It’s funny the way we think about things. I was ready to come here and post about how I’ve been stuck in terms of weight loss, losing and gaining the same 5ish pounds for the last 3 months. And in some ways that’s not untrue. 3 months ago as I was at 221. I’ve gotten down to a low of 214, and as of today am back up to 215. My weight will usually drop over the course of the week, and jump back up over the weekend. 

But I came here to say that I had first hit 215 several months ago when, looking at my tracking, it was less than that. A couple weeks. October 18th, to be precise. About 4 weeks ago. Not that bad. And if I look at the graph, and drew a line to get the average trend like they taught us in grade school, the line goes down. Absolutely downward. But it doesn’t feel like it. It feels like I’ve been stuck. It feels like I’ve moved backwards lately, falling into old bad habits of mindless eating and cravings for chocolate and fried goodness. There’s been stress, and that’s part of it, I’m sure. 
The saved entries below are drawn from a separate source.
Lemma length_filter_full {A} (P : A -> Prop) `{forall a, Decision (P a)} l :
  length (filter P l) = length l <-> forall a, a ∈ l -> P a.
Proof.
  split.
  - intros E a Ha. destruct (decide (P a)) as [|Hn]; [done|]. exfalso. pose proof (length_filter_lt P l a Ha Hn). lia.
  - induction l as [|a l IH]; intros Hall; [done|]. rewrite filter_cons, decide_True by (apply Hall; by left). cbn. f_equal.
    apply IH. intros b Hb. apply Hall. by right.
Qed.

Lemma length_filter_view m tasks x :
  length (filter (fun tv => tv_status tv = x) (task_view m <$> tasks)) =
  length (filter (fun t => default Planned (ch_status <$> m !! pt_task_id t) = x) tasks).
Proof.
  induction tasks as [|t l IH]; [done|]. rewrite fmap_cons, !filter_cons. cbn [tv_status task_view].
  case_decide; cbn [length]; by rewrite IH.
Qed.

(** The views of a fleet agree with its rows and with each other: the joined view lists
    the plan's tasks in order, each with the status, verdict and attempt of its own child row
    ([Planned] where there is none); the summary counts, for every status, the tasks the view
    shows in it, and the counts add up to the number of tasks; the fleet is complete exactly
    when all its tasks are counted as succeeded. *)
Theorem views_agree db f fl p :
  reachable db -> key_component_is_safe f = true -> rd (db_fleets db) f = Some fl -> rd (db_plans db) f = Some p ->
  exists v s b, view f db = Ok v /\ summary f db = Ok s /\ is_complete f db = Ok b /\
    fv_status v = fl_status fl /\ fv_generation v = fl_generation fl /\ fv_revision v = dp_revision p /\
    Forall2 (fun t tv => tv_task_id tv = pt_task_id t /\ tv_deps tv = pt_deps t /\ tv_grant tv = pt_grant t /\
        tv_status tv = default Planned (ch_status <$> rd (db_children db) (child_key f (pt_task_id t))) /\
        tv_verdict tv = (rd (db_children db) (child_key f (pt_task_id t)) ≫= ch_outcome) /\
        tv_current_attempt_id tv = (rd (db_children db) (child_key f (pt_task_id t)) ≫= ch_current_attempt_id))
      (dp_tasks p) (fv_tasks v) /\
    su_status s = fl_status fl /\ su_generation s = fl_generation fl /\ su_revision s = dp_revision p /\
    (forall x, status_count s x = length (filter (fun tv => tv_status tv = x) (fv_tasks v))) /\
    sum_list (status_count s <$> all_statuses) = su_total s /\
    (b = true <-> su_succeeded s = su_total s).
Proof.
  intros R%reachable_inv Hs Hf Hp. destruct (load_fleet_spec f db fl p R Hs Hf Hp) as (m & Hload & Hm).
  unfold view, summary, is_complete. rewrite Hload. eexists _, _, _. split; [reflexivity|]. split; [reflexivity|]. split; [reflexivity|].
  cbn [fv_status fv_generation fv_revision fv_tasks ld_fleet ld_plan ld_children].
  set (st := fun t : PlanTask => default Planned (ch_status <$> m !! pt_task_id t)).
  match goal with |- context [foldl _ ?z (dp_tasks p)] => set (zero := z) end.
  change (foldl _ zero (dp_tasks p)) with (foldl (fun s t => tally s (st t)) zero (dp_tasks p)).
  destruct (tally_fold st (dp_tasks p) zero) as (Hc & Ht & _ & H2 & H3 & H4 & _).
  change (su_total zero) with (length (dp_tasks p)) in Ht.
  assert (Hz : forall x, status_count zero x = 0) by (by intros []). setoid_rewrite Hz in Hc. cbn [Nat.add] in Hc.
  split_and!; try done.
  - apply Forall2_fmap_r, Forall_Forall2_diag, Forall_forall. intros t _. cbn. rewrite !Hm. done.
  - intros x. rewrite length_filter_view. apply Hc.
  - rewrite Ht. rewrite <- (statuses_partition st). f_equal. apply list_fmap_ext. intros i x _. apply Hc.
  - rewrite Ht. change (su_succeeded ?s) with (status_count s Succeeded). rewrite Hc, forallb_forall.
    rewrite length_filter_full. unfold st.
    setoid_rewrite list_elem_of_In. apply forall_proper. intros t.
    destruct (m !! pt_task_id t); cbn; [by rewrite bool_decide_eq_true|]. naive_solver.
Qed.

Lemma views_agree_witness :
  exists v s b, view "F" (run_calls demo_half open) = Ok v /\ summary "F" (run_calls demo_half open) = Ok s /\
    is_complete "F" (run_calls demo_half open) = Ok b /\ (b = true <-> su_succeeded s = su_total s).
Proof.
  edestruct (views_agree (run_calls demo_half open) "F") as (v & s & b & Hv & Hs & Hb & _ & _ & _ & _ & _ & _ & _ & _ & _ & Hiff).
  - apply run_calls_reachable; [constructor|vm_compute; exact eq_refl].
  - exact eq_refl.
  - vm_compute. exact eq_refl.
  - vm_compute. exact eq_refl.
  - exists v, s, b. exact (conj Hv (conj Hs (conj Hb Hiff))).
Defined.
I feel better equipped this time though. Portion control. Exercise. I have tools. I have a community. I have some ideas as to how to push myself a bit further, and most of them aren’t undoable. They involve some unpleasantness. Resisting some cravings. Staying involved with the community. 

I remember someone telling me a long time ago that, on average, once you’ve done something consistently for 6 months, you’re generally set on it. You need 6 months for a habit to form, to create something you’re doing constantly. For reference, I started actually working out on July 18th, 2016 and, with the exception of taking some time off for Legion, have worked out 5 days a week, M-F, since then. In order to work out for 6 months consistently I need to keep doing it until mid-January, 2016. I feel like if I can do that, I will get there. It may take me a while, I may not have the crazy huge results everyone else has in 6 months or 3 months or whatever, but that will help me keep the tools. Keep the faith.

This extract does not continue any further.